Nayla gugup sekaligus berdebar bisa berboncengan dengan Satya, tanpa sadar senyum tipis terbit di bibirnya. Nayla mendekatkan wajahnya dekat telinga Satya untuk memberitahukan jalan, pipinya hampir bersentuhan dengan punggung Satya.
'Ibu ada di rumah nggak ya?' Batin Nayla, dia membayangkan reaksi ibunya ketika dia diantar pulang oleh orang yang tidak di kenal.
"Rumah lo masih jauh Nay?" tanya Satya di tengah jalan.
"Deket kok kak, bentar lagi nyampe," jawab Nayla.
"Setelah ini kita ke mana?" Tanya Satya yang melihat ada gang di depannya.
"Lurus aja kak, rumah aku di dekat jalan raya, cuma agak dalem dikit, karena ditutupi pohon," ucap Nayla.
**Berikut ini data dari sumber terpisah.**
(* ===== verification/WorkQueue.v ===== *)
(** * The work queues of the provision controller

    The queue of k8s.io/client-go/util/workqueue the controllers are built on:
    a key that is added while it waits is not added twice, and a key that is
    added while a worker has it comes back when the worker is done. The rate
    limiter counts failures per key; a key that was added with a delay waits
    until its time has come. *)
From S2P Require Import Prelude.

Record queue := {
  q_queue : list string;
  q_dirty : gset string;
  q_processing : gset string;
  q_waiting : gset string;
}.

Definition emptyQueue : queue := {| q_queue := []; q_dirty := ∅; q_processing := ∅; q_waiting := ∅ |}.

Definition Add (item : string) (q : queue) : queue :=
  if decide (item ∈ q_dirty q) then q
  else {| q_queue := if decide (item ∈ q_processing q) then q_queue q else q_queue q ++ [item];
          q_dirty := {[ item ]} ∪ q_dirty q;
          q_processing := q_processing q; q_waiting := q_waiting q |}.

(** [None]: the worker waits for an item. *)
Definition Get (q : queue) : option (string * queue) :=
  match q_queue q with
  | [] => None
  | item :: rest =>
      Some (item, {| q_queue := rest; q_dirty := q_dirty q ∖ {[ item ]};
                     q_processing := {[ item ]} ∪ q_processing q; q_waiting := q_waiting q |})
  end.

Definition Done (item : string) (q : queue) : queue :=
  {| q_queue := if decide (item ∈ q_dirty q) then q_queue q ++ [item] else q_queue q;
     q_dirty := q_dirty q; q_processing := q_processing q ∖ {[ item ]}; q_waiting := q_waiting q |}.

(** [AddAfter] with a delay, and the moment the delay is over. *)
Definition AddAfter (item : string) (q : queue) : queue :=
  {| q_queue := q_queue q; q_dirty := q_dirty q; q_processing := q_processing q;
     q_waiting := {[ item ]} ∪ q_waiting q |}.
Definition fire (item : string) (q : queue) : queue :=
  Add item {| q_queue := q_queue q; q_dirty := q_dirty q; q_processing := q_processing q;
              q_waiting := q_waiting q ∖ {[ item ]} |}.

(** The failure counts of a rate limiter. *)
Abbreviation limiter := (gmap string nat).
Definition NumRequeues (item : string) (l : limiter) : nat := default 0%nat (l !! item).
Definition When (item : string) (l : limiter) : limiter := <[item := S (NumRequeues item l)]> l.
Definition Forget (item : string) (l : limiter) : limiter := delete item l.

(** ** The protocol of the workers *)

Inductive queue_op : Type :=
  | OpAdd (item : string)
  | OpGet
  | OpDone (item : string)
  | OpAddAfter (item : string)
  | OpFire (item : string).

Definition run_op (op : queue_op) (q : queue) : queue :=
  match op with
  | OpAdd item => Add item q
  | OpGet => match Get q with Some (_, q') => q' | None => q end
  | OpDone item => Done item q
  | OpAddAfter item => AddAfter item q
  | OpFire item => fire item q
  end.

(** A worker is done with a key it has, and a delay ends for a key that waits. *)
Definition allowed (op : queue_op) (q : queue) : Prop :=
  match op with
  | OpDone item => item ∈ q_processing q
  | OpFire item => item ∈ q_waiting q
  | _ => True
  end.

Inductive queue_step : queue → queue → Prop :=
  | queue_step_op op q : allowed op q → queue_step q (run_op op q).

(** No key is queued twice, and what is queued is what is to be processed and
    that no worker has. *)
Record queue_ok (q : queue) : Prop := {
  qo_nodup : NoDup (q_queue q);
  qo_items : ∀ x, x ∈ q_queue q ↔ x ∈ q_dirty q ∧ x ∉ q_processing q;
}.

Lemma emptyQueue_ok : queue_ok emptyQueue.
Proof. split; [constructor|]. simpl. set_solver. Qed.

Lemma Add_ok item q : queue_ok q → queue_ok (Add item q).
Proof.
  intros [Hnd Hit]. unfold Add. case_decide as Hd; [done|]. split; simpl.
  - case_decide as Hp; [done|]. apply NoDup_app. split_and!; [done| |apply NoDup_singleton].
    intros x Hx ->%list_elem_of_singleton. apply Hit in Hx as [??]. done.
  - intros x. specialize (Hit x). rewrite elem_of_union, elem_of_singleton.
    case_decide as Hp; rewrite ?elem_of_app, ?list_elem_of_singleton, Hit; destruct (decide (x = item)) as [->|]; tauto.
Qed.

Lemma Get_ok q item q' : queue_ok q → Get q = Some (item, q') → queue_ok q'.
Proof.
  intros [Hnd Hit]. unfold Get. destruct (q_queue q) as [|i rest]; [done|]. intros [= -> <-].
  apply NoDup_cons in Hnd as [Hi Hnd]. split; simpl; [done|]. intros x. specialize (Hit x).
  rewrite elem_of_cons in Hit. rewrite elem_of_difference, elem_of_union, elem_of_singleton.
  destruct (decide (x = item)) as [->|]; tauto.
Qed.

Lemma Done_ok item q : queue_ok q → item ∈ q_processing q → queue_ok (Done item q).
Proof.
  intros [Hnd Hit] Hp. unfold Done. split; simpl.
  - case_decide as Hd; [|done]. apply NoDup_app. split_and!; [done| |apply NoDup_singleton].
    intros x Hx ->%list_elem_of_singleton. by apply Hit in Hx as [??].
  - intros x. specialize (Hit x). rewrite elem_of_difference, elem_of_singleton.
    case_decide as Hd; rewrite ?elem_of_app, ?list_elem_of_singleton, Hit; destruct (decide (x = item)) as [->|]; tauto.
Qed.

Lemma run_op_ok op q : allowed op q → queue_ok q → queue_ok (run_op op q).
Proof.
  intros Ha Hok. destruct op as [i| |i|i|i]; simpl in *.
  - by apply Add_ok.
  - destruct (Get q) as [[i q']|] eqn:Hg; [|done]. by eapply Get_ok.
  - by apply Done_ok.
  - by destruct Hok.
  - apply Add_ok. by destruct Hok.
Qed.

(** ** Keys that are not forgotten *)

(** The key is in a queue, waits for its delay, or is being processed. *)
Definition active (q : queue) (x : string) : Prop := x ∈ q_waiting q ∨ x ∈ q_dirty q ∨ x ∈ q_processing q.

Lemma active_Add i q x : active q x → active (Add i q) x.
Proof. unfold active, Add. case_decide; [done|]. simpl. set_solver. Qed.
Lemma active_Get q i q' x : Get q = Some (i, q') → active q x → active q' x.
Proof.
  unfold active, Get. destruct (q_queue q); [done|]. intros [= -> <-]. simpl.
  rewrite elem_of_difference, elem_of_union, elem_of_singleton. destruct (decide (x = i)); tauto.
Qed.
Lemma active_Done i q x : active q x → x = i ∨ active (Done i q) x.
Proof.
  unfold active, Done. simpl. rewrite elem_of_difference, elem_of_singleton.
  destruct (decide (x = i)); tauto.
Qed.
Lemma active_AddAfter i q x : x = i ∨ active q x → active (AddAfter i q) x.
Proof. unfold active, AddAfter. simpl. rewrite elem_of_union, elem_of_singleton. tauto. Qed.
Lemma active_Done_AddAfter i q x : x = i ∨ active q x → active (Done i (AddAfter i q)) x.
Proof.
  intros Hx. destruct (active_Done i (AddAfter i q) x) as [->|]; [by apply active_AddAfter| |done].
  left. simpl. apply elem_of_union_l, elem_of_singleton. done.
Qed.
Lemma active_fire i q x : active q x → active (fire i q) x.
Proof.
  intros Hx. unfold fire. destruct (decide (x = i)) as [->|Hne].
  - unfold active, Add. simpl. case_decide; simpl; [tauto|]. set_solver.
  - apply active_Add. unfold active in *. simpl. rewrite elem_of_difference, elem_of_singleton. tauto.
Qed.

(** Delays that end and workers that take what is next get to any active key. *)
Inductive queue_move : queue → queue → Prop :=
  | move_fire x q : x ∈ q_waiting q → queue_move q (fire x q)
  | move_take x q q' : Get q = Some (x, q') → queue_move q q'.

Lemma queued_served key l : ∀ rest q,
  q_queue q = l ++ key :: rest → ∃ q', rtc queue_move q q' ∧ key ∈ q_processing q'.
Proof.
  induction l as [|x l IH]; intros rest q Hq.
  - eexists. split; [apply rtc_once, (move_take key); unfold Get; by rewrite Hq|]. set_solver.
  - assert (∃ q', Get q = Some (x, q') ∧ q_queue q' = l ++ key :: rest) as (q1&Hg&Hq1)
      by (unfold Get; rewrite Hq; by eexists).
    destruct (IH rest q1 Hq1) as (q2&Hs&Hp). exists q2. split; [|done]. eapply rtc_l; [by eapply move_take|done].
Qed.

Lemma dirty_served key q :
  queue_ok q → key ∈ q_dirty q → ∃ q', rtc queue_move q q' ∧ key ∈ q_processing q'.
Proof.
  intros Hok Hd. destruct (decide (key ∈ q_processing q)) as [Hp|Hp]; [by exists q|].
  assert (key ∈ q_queue q) as Hin by by apply (qo_items _ Hok).
  apply list_elem_of_split in Hin as (l&rest&Hl). by eapply queued_served.
Qed.

Lemma active_served key q :
  queue_ok q → active q key → ∃ q', rtc queue_move q q' ∧ key ∈ q_processing q'.
Proof.
  intros Hok [Hw|[Hd|Hp]]; [|by apply dirty_served|by exists q].
  destruct (dirty_served key (fire key q)) as (q'&Hs&Hin).
  - by apply (run_op_ok (OpFire key)).
  - unfold fire, Add. simpl. case_decide; simpl; [done|]. set_solver.
  - exists q'. split; [|done]. eapply rtc_l; [by apply move_fire|done].
Qed.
"Kak Satya stop!" Ucap Nayla karena mereka telah melewati rumah Fahmi, dia tidak ingin diantar sampai rumah, karena tidak ingin melihat reaksi ibunya. Satya berhenti.
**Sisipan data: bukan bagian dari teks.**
(* ===== verification/ControllerOptions.v ===== *)
(** * The options of the provision controller

    controller/controller.go: the configuration of a controller, its option
    functions, how a controller is made of them, and what its start
    launches. *)
From Stdlib Require Import Ascii.
From S2P Require Import Prelude GoStrings GoPath GoErrors OS OSFacts Json WorkQueue Kube.
From S2P Require Import VolumeStore ProvisionController.
Open Scope Z_scope.

(** [time.Duration], in nanoseconds. *)
Abbreviation Duration := Z (only parsing).
Definition second : Duration := 1000000000.
Definition minute : Duration := 60 * second.

(** ** Rate limiters and backoffs *)

(** The limiters of the workqueue package, and one a caller supplies. *)
Inductive RateLimiterOf : Type :=
  | ItemExponentialFailureRateLimiter (baseDelay maxDelay : Duration)
  | BucketRateLimiter (limit burst : Z)
  | MaxOfRateLimiter (first second : RateLimiterOf)
  | CustomRateLimiter (name : string).

(** [wait.Backoff]; the sleeps between the attempts are not modelled.
    [bk_Factor] scales a duration, unless the factor is zero. *)
Record Backoff := {
  bk_Duration : Duration;
  bk_Factor : option (Z → Z);
  bk_Steps : Z;
  bk_Cap : Duration;
}.

(** [Step]: the next duration and the steps that are left. *)
Definition backoffStep (b : Backoff) : Backoff :=
  if bk_Steps b <? 1 then {| bk_Duration := bk_Duration b; bk_Factor := bk_Factor b; bk_Steps := 0; bk_Cap := bk_Cap b |}
  else
    let steps := bk_Steps b - 1 in
    match bk_Factor b with
    | None => {| bk_Duration := bk_Duration b; bk_Factor := None; bk_Steps := steps; bk_Cap := bk_Cap b |}
    | Some scale =>
        let next := scale (bk_Duration b) in
        if (0 <? bk_Cap b) && (bk_Cap b <? next)
        then {| bk_Duration := bk_Cap b; bk_Factor := Some scale; bk_Steps := 0; bk_Cap := bk_Cap b |}
        else {| bk_Duration := next; bk_Factor := Some scale; bk_Steps := steps; bk_Cap := bk_Cap b |}
    end.

(** How often [wait.ExponentialBackoff] tries; every round uses up a step. *)
Fixpoint attemptsFrom (fuel : nat) (b : Backoff) : nat :=
  match fuel with
  | O => O
  | S fuel' =>
      if 0 <? bk_Steps b then
        S (if bk_Steps b =? 1 then O else attemptsFrom fuel' (backoffStep b))
      else O
  end.
Definition attempts (b : Backoff) : nat := attemptsFrom (Z.to_nat (bk_Steps b)) b.

(** ** The configuration *)

(** An informer, by its name. *)
Abbreviation Informer := string (only parsing).

Record config := Config {
  c_id : string;
  c_component : string;
  c_provisionerName : string;
  c_additionalProvisionerNames : list string;
  c_resyncPeriod : Duration;
  c_rateLimiter : option RateLimiterOf;
  c_exponentialBackOffOnError : bool;
  c_threadiness : Z;
  c_createProvisionedPVBackoff : option Backoff;
  c_createProvisionedPVRetryCount : Z;
  c_createProvisionedPVInterval : Duration;
  c_createProvisionerPVLimiter : option RateLimiterOf;
  c_failedProvisionThreshold : Z;
  c_failedDeleteThreshold : Z;
  c_metricsPort : Z;
  c_metricsAddress : string;
  c_metricsPath : string;
  c_addFinalizer : bool;
  c_leaderElection : bool;
  c_leaderElectionNamespace : string;
  c_leaseDuration : Duration;
  c_renewDeadline : Duration;
  c_retryPeriod : Duration;
  c_claimInformer : option Informer;
  c_volumeInformer : option Informer;
  c_classInformer : option Informer;
  c_customClaimInformer : bool;
  c_customVolumeInformer : bool;
  c_customClassInformer : bool;
  c_hasRun : bool;
}.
"Ini rumah lo?" tanya Satya melihat rumah bercat hijau di dekat rumah Fahmi.
"Bukan kak," Nayla turun dari motor Satya, Satya mematikan motornya. "rumahku ada di depan," ucap Nayla jujur.
"Trus kenapa berhenti disini?" tanya Satya.
"Kak Satya anterin aku sampe sini aja ya, biar aku jalan kaki sampe rumah, rumahku juga udah deket kok," ucap Nayla menjelaskan .
"Justru karena rumah lo udah deket, mending gue anter sampe depan rumah lo, biar lo nggak jalan kaki, sekarang lo naik, biar lo lebih cepat nyampe," Satya menghidupkan kembali motornya.
"Nggak usah kak, beneran, aku jalan kaki aja, mending kak Satya pulang, ini udah siang banget kak, nanti kak Satya telat sampe rumah," ucap Nayla mencoba meyakinkan Satya.
"Lo yakin nggak mau dianter?" tanya Satya.
"Iya kak, aku jalan kaki aja," ucap Nayla.
"Yaudah, kalo gitu gue pulang ya," Nayla mengangguk.
"Makasih udah anterin aku," Nayla tersenyum pada Satya, Satya balas tersenyum.
"Gue duluan," Satya pamit.
"Hati-hati kak," Satya tersenyum dan mengangguk, kemudian dia berbalik dan melajukan motornya.
Nayla melihat motor Satya yang semakin jauh dari pandangannya. Dia memegang dadanya, ia tersenyum. Nayla pulang dengan perasaan bahagia, bibir itu tak pernah pegal membentuk senyuman, pipi itu merona sepanjang jalan. Tak peduli jika ada orang yang melihatnya tersenyum sendiri, karena rasa bahagianya saat ini membuatnya tak bisa melihat apapun selain bayangan Satya yang memboncengnya tadi.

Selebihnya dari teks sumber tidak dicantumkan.